*** Block opens ***

(* ===== verification/DmRequest.v ===== *)
(** dnsmasq's rfc2131.c: which address a client is offered, what a request
    for an address does to the leases, and what happens to addresses that are
    given back. The fields of a message, and what has been found out about its
    client (the host of the configuration, the tags, the ranges that are on its
    network) are arguments. *)
From S2P Require Import Prelude CString Dns Common DmUtil DmName DmPacket DmLru DmCache DmCacheInv DmLease DmLeaseInv DmLeaseRun DmTags DmDhcp.
Set Warnings "-clear-no-such-hyp".

Definition DECLINE_BACKOFF : Z := 600.

(** What the server knows: the tags, the hosts, and whether it is the only
    server of the network ([OPT_AUTHORITATIVE]). *)
Record server_conf := ServerConf { v_tags : netids; v_hosts : list dhcp_config; v_authoritative : bool; v_consec : bool; v_no_ping : bool }.

(** [have_config]; the host of a client is a number. *)
Definition have_config (v : server_conf) (config : option nat) (mask : Z) : bool :=
  match config ≫= fun i => v_hosts v !! i with Some g => has (g_flags g) mask | None => false end.
Definition host_of (v : server_conf) (config : option nat) : comp dhcp_config := of_option NullDeref (config ≫= fun i => v_hosts v !! i).
Lemma clid_word_ok d x : saved d x -> lease_ok x -> word (clid_word x) /\ (length (clid_word x) <= 764)%nat /\
  exists r n, (if strcmp0 (clid_word x) (lit "*") then mret (0, clid_word x) else '(n, out, _) ← parse_hex_here (clid_word x) 255 false; mret (n, out)) = Ok (n, r) /\
    match v_clid (view_of x) with Some c => n = zlen c /\ 0 < n /\ n <= zlen r /\ take (Z.to_nat n) r = c | None => n = 0 end.
Proof.
  intros S H. unfold clid_word. cbn [v_clid view_of]. destruct (l_clid x) as [c|] eqn:Ec.
  2:{ split; [split; [done|by constructor]|]. split; [cbn; lia|]. by exists (lit "*"), 0. }
  destruct (l_clid_len x =? 0) eqn:E0. { split; [split; [done|by constructor]|]. split; [cbn; lia|]. by exists (lit "*"), 0. }
  zbool. destruct (sv_clid _ _ S c Ec) as [Hb Hl]. pose proof (lo_clid _ H c Ec) as Hc. assert (c <> []) as Hne by (intros ->; rewrite zlen_nil in Hc; lia).
  pose proof (mac_len c Hne) as Hm. pose proof (zlen_nonneg c). assert (1 < zlen (mac_bytes c)) by lia. split; [|split].
  - split; [intros E; rewrite E, zlen_nil in Hm; lia|by apply mac_word].
  - unfold zlen in *. lia.
  - destruct (strcmp0 (mac_bytes c) (lit "*")) eqn:E; [apply str_eqb_eq in E; rewrite E in *; cbn in Hm; unfold zlen in *; cbn in *; lia|].
    destruct (parse_hex_plain c 255 false Hne Hb ltac:(lia)) as [r ->]. cbn [mbind comp_bind mret comp_ret]. exists (c ++ r), (zlen c). split; [done|].
    split_and!; [done|lia|rewrite zlen_app; pose proof (zlen_nonneg r); lia|]. unfold zlen. by rewrite Nat2Z.id, take_app_length.
Qed.

(** * Loading a lease *)

(** A new lease gets its hardware address and identifier. *)
Definition filled (hw clid : list Z) (n t cn : Z) (x : lease) : lease :=
  let x := or_flags LEASE_CHANGED (with_hwaddr n t (take (Z.to_nat n) hw ++ drop (Z.to_nat n) (l_hwaddr x)) x) in
  if cn =? 0 then x else with_clid cn (Some (take (Z.to_nat cn) clid)) (or_flags LEASE_AUX_CHANGED x).

Lemma set_hwaddr_new i a hw clid n t cn s l : leases s = (i, fresh_lease a) :: l -> i ∉ l.*1 -> 0 <= n <= DHCP_CHADDR_MAX -> n <= zlen hw -> 0 <= cn <= zlen clid ->
  exists s', lease_set_hwaddr i hw (Some clid) n t cn (0 <=? cn) s = Ok s' /\ leases s' = (i, filled hw clid n t cn (fresh_lease a)) :: l.
Proof.
  intros Hs Hi Hn Hhw Hc. unfold lease_set_hwaddr, getl. rewrite Hs. cbn [assoc]. rewrite bool_decide_eq_true_2 by done. cbn [of_option mbind comp_bind].
  change (l_hwaddr_len (fresh_lease a)) with 256. rewrite (proj2 (Z.eqb_neq n 256)) by (unfold DHCP_CHADDR_MAX in Hn; lia). cbn [negb orb mret comp_ret mbind comp_bind].
  assert ((if negb (n =? 0) then h ← first_bytes n hw; if DHCP_CHADDR_MAX <? n then Fault WriteOOB else mret (h ++ drop (Z.to_nat n) (l_hwaddr (fresh_lease a))) else mret (l_hwaddr (fresh_lease a)))
    = Ok (take (Z.to_nat n) hw ++ drop (Z.to_nat n) (l_hwaddr (fresh_lease a)))) as ->.
  { destruct (n =? 0) eqn:E; zbool; [by subst|]. cbn [negb]. rewrite first_bytes_ok by lia. cbn [mbind comp_bind]. by rewrite (proj2 (Z.ltb_ge _ _)) by lia. }
  cbn [mbind comp_bind mret comp_ret]. destruct (cn =? 0) eqn:E; zbool; cbn [negb].
  - cbn [mbind comp_bind mret comp_ret]. eexists. split; [done|]. cbn. rewrite Hs, set_lease_cons by done. unfold filled. by rewrite E.
  - unfold set_clid. cbn [l_clid or_flags with_lflags with_hwaddr fresh_lease with_addr blank_lease]. rewrite (proj2 (Z.eqb_neq 0 cn)) by done. cbn [negb].
    rewrite (proj2 (Z.leb_le 0 cn)) by lia. rewrite first_bytes_ok by lia. cbn [mbind comp_bind mret comp_ret]. eexists. split; [done|]. cbn. rewrite Hs, set_lease_cons by done.
    unfold filled. by rewrite (proj2 (Z.eqb_neq cn 0)) by done.
Qed.

Lemma take_filled (hw1 r : list Z) n : zlen hw1 = n -> take (Z.to_nat n) (take (Z.to_nat n) (hw1 ++ r) ++ drop (Z.to_nat n) (replicate 16 0)) = hw1.
Proof. intros <-. unfold zlen. rewrite Nat2Z.id, take_app_length. by rewrite take_app_length. Qed.

Definition loaded (e : Z) (x : lease) : lease := with_lflags (Z.ldiff (l_flags x) (Z.lor LEASE_NEW LEASE_CHANGED)) (with_expires e x).
(** The data a call gets hold of, with the size it records. *)
Definition config_data (name : string) (config_type : Z) : option (string * Z) :=
  if negb (com_journalDataFile =? 0) && (com_journal =? 2) then
    match fs_read_journal_data with
    | Some data => Some (data, 0)
    | None => None
    end
  else
    match fs_general_lookup name (config_lookup_flags config_type) with
    | Some file => fs_read_data file
    | None => None
    end.

End ConfigFile.

(** *** Game dlls *)

Inductive dll_event : Type :=
  | Dl_print_attempt (dll_info : string)
  | Dl_print_not_direct
  | Dl_print_convert_failed
  | Dl_load (path : string)
  | Dl_print_load_failed
  | Dl_free (path : string).

(** Functions of other files: the description [fs_file_to_buffer] writes
    for the info line, [fsc_os_path_to_string] on the os path of a direct
    file (null: [None]) and the handle [Sys_LoadGameDll] returns for a path
    (null: 0). *)
Class dll_externals : Type := {
  dll_info_string : fsc_file_t -> string;
  fsc_os_path_to_string : fsc_file_t -> option string;
  Sys_LoadGameDll : string -> Z
}.

Section GameDll.

Context `{X : fs_externals} `{D : dll_externals}.

(** [fs_load_game_dll]: the handle returned and what the call does. *)
Definition fs_load_game_dll (dll_file : fsc_file_t) : Z * list dll_event :=
  let attempt := [Dl_print_attempt (dll_info_string dll_file)] in
  if negb (sourcetype dll_file =? FSC_SOURCETYPE_DIRECT)
  then (0, attempt ++ [Dl_print_not_direct])
  else
    match fsc_os_path_to_string dll_file with
    | None => (0, attempt ++ [Dl_print_convert_failed])
    | Some dll_path_string =>
        let dll_handle := Sys_LoadGameDll dll_path_string in
        (dll_handle,
         attempt ++ [Dl_load dll_path_string]
         ++ (if dll_handle =? 0 then [Dl_print_load_failed] else [])
         ++ [Dl_free dll_path_string])
    end.

End GameDll.

(** * Properties *)

(** ** C integers *)

Lemma u32_small (x : Z) : 0 <= x <= UINT_MAX -> u32 x = x.
Proof. intros H. unfold u32, UINT_MAX in *. apply Z.mod_small. lia. Qed.

Lemma int32_small (x : Z) : 0 <= x <= INT_MAX -> int32 x = x.
Proof.
  intros H. unfold int32. rewrite u32_small by (unfold INT_MAX, UINT_MAX in *; lia).
  destruct (Z.leb_spec x INT_MAX); lia.
Qed.
(** Effectful code that may fail in these ways. *)
Definition X (B A : Type) : Type := world B -> outcome_of A * world B.

Definition xret {B A} (a : A) : X B A := fun w => (inr a, w).

Definition xraise {B A} (e : failure) : X B A := fun w => (inl e, w).

Definition xlift {B A} (r : outcome_of A) : X B A := fun w => (r, w).

Definition xbind {B A C} (m : X B A) (k : A -> X B C) : X B C :=
  fun w =>
    match m w with
    | (inl e, w') => (inl e, w')
    | (inr a, w') => k a w'
    end.

(** An action of the first kind, among these. *)
Definition of_M {B A} (m : M B A) : X B A :=
  fun w =>
    match m w with
    | (inl e, w') => (inl (Raised e), w')
    | (inr a, w') => (inr a, w')
    end.

(** An exception of the first kind, among these. *)
Definition of_result {A} (r : result A) : outcome_of A :=
  match r with
  | inl e => inl (Raised e)
  | inr a => inr a
  end.

(** [l[0]] *)
Definition first_of {A} (l : list A) : outcome_of A :=
  match l with
  | [] => inl IndexError
  | a :: _ => inr a
  end.

(** ** numpy on voxel buffers

    A buffer lists the voxels of an array in C order, the last axis
    running fastest. *)

Module Arr.

Fixpoint insert_sorted (x : Q) (l : list Q) : list Q :=
  match l with
  | [] => [x]
  | y :: l' =>
      match (x ?= y)%Q with
      | Lt => x :: y :: l'
      | Eq => y :: l'
      | Gt => y :: insert_sorted x l'
      end
  end.

(** [np.unique(data)]: the distinct values, in increasing order. *)
Definition unique (data : list Q) : list Q := foldr insert_sorted [] data.

(** [u[[1, -1]]]: the second entry and the last one. *)
Definition second_and_last (u : list Q) : outcome_of (Q * Q) :=
  match u !! 1%nat, last u with
  | Some a, Some b => inr (a, b)
  | _, _ => inl IndexError
  end.

(** [data.min()]; an empty array has no minimum. *)
Definition amin (data : list Q) : outcome_of Q :=
  match data with
  | [] => inl (Raised ValueError)
  | x :: data' => inr (foldr Qmin x data')
  end.

(** The [n] consecutive pieces of length [len] of a buffer. *)
Definition pieces {A} (n len : nat) (l : list A) : list (list A) :=
  map (fun j => take len (drop (j * len) l)) (seq 0 n).

(** The entry-wise sum of rows of length [len]. *)
Definition sum_rows (len : nat) (rows : list (list Q)) : list Q :=
  foldr (zip_with Qplus) (replicate len 0%Q) rows.

Definition product (dims : list Z) : Z := foldr Z.mul 1 dims.

(** [data.mean(axis=3)]: for every position of the other axes, the sum
    along the fourth axis divided by its length, exactly.  An array of
    fewer than four axes has no axis 3; the mean along an axis of length
    zero is nan. *)
Definition mean_axis3 (a : ndarray (list Q)) : outcome_of (ndarray (list Q)) :=
  match arr_shape a with
  | x :: y :: z :: t :: post =>
      let outer := Z.to_nat (x * y * z) in
      let inner := Z.to_nat (product post) in
      let count := Z.to_nat t in
      if (count =? 0)%nat then
        if (outer * inner =? 0)%nat then inr (Array (x :: y :: z :: post) [])
        else inl NotFinite
      else
        inr (Array (x :: y :: z :: post)
               (concat
                  (map (fun block =>
                          map (fun s => (s / inject_Z t)%Q)
                            (sum_rows inner (pieces count inner block)))
                     (pieces outer (count * inner) (arr_buf a)))))
  | _ => inl (Raised ValueError)
  end.

End Arr.

(** ** The target affine, in the machine's arithmetic

    Lines 168-183 of [ConformSeries._run_interface] on the numbers numpy
    holds: the affine is float64, the spacings of a header are float32,
    shapes are int64. *)

Definition fvec3 : Type := (spec_float * spec_float * spec_float)%type.

Definition fmat3 : Type := (fvec3 * fvec3 * fvec3)%type.

Record faffine : Type := FAffine { flin : fmat3; ftrans : fvec3 }.

Definition fvec3_list (v : fvec3) : list spec_float :=
  let '(x, y, z) := v in [x; y; z].

Definition fmat3_rows (m : fmat3) : list (list spec_float) :=
  let '(a, b, c) := m in [fvec3_list a; fvec3_list b; fvec3_list c].

Definition fvec3_of_list (l : list spec_float) : result fvec3 :=
  match l with
  | [x; y; z] => inr (x, y, z)
  | _ => inl ValueError
  end.

Definition fmat3_of_rows (m : list (list spec_float)) : result fmat3 :=
  match m with
  | [a; b; c] =>
      try a' <- fvec3_of_list a;
      try b' <- fvec3_of_list b;
      try c' <- fvec3_of_list c;
      inr (a', b', c')
  | _ => inl ValueError
  end.

Definition fcomponent (v : fvec3) (i : nat) : spec_float :=
  let '(x, y, z) := v in
  match i with O => x | S O => y | _ => z end.

Definition frow (m : fmat3) (i : nat) : fvec3 :=
  let '(a, b, c) := m in
  match i with O => a | S O => b | _ => c end.

Definition fentry (m : fmat3) (i j : nat) : spec_float :=
  fcomponent (frow m i) j.

(** numpy on arrays of floats. *)
Module Npf.

Definition zero : spec_float := S754_zero false.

*** Block closes ***

TASK DESCRIPTION — Please copy each line from the material above in which the string "pieces" appears.

EXERCISE ANSWER —
(** The [n] consecutive pieces of length [len] of a buffer. *)
Definition pieces {A} (n len : nat) (l : list A) : list (list A) :=
                            (sum_rows inner (pieces count inner block)))
                     (pieces outer (count * inner) (arr_buf a)))))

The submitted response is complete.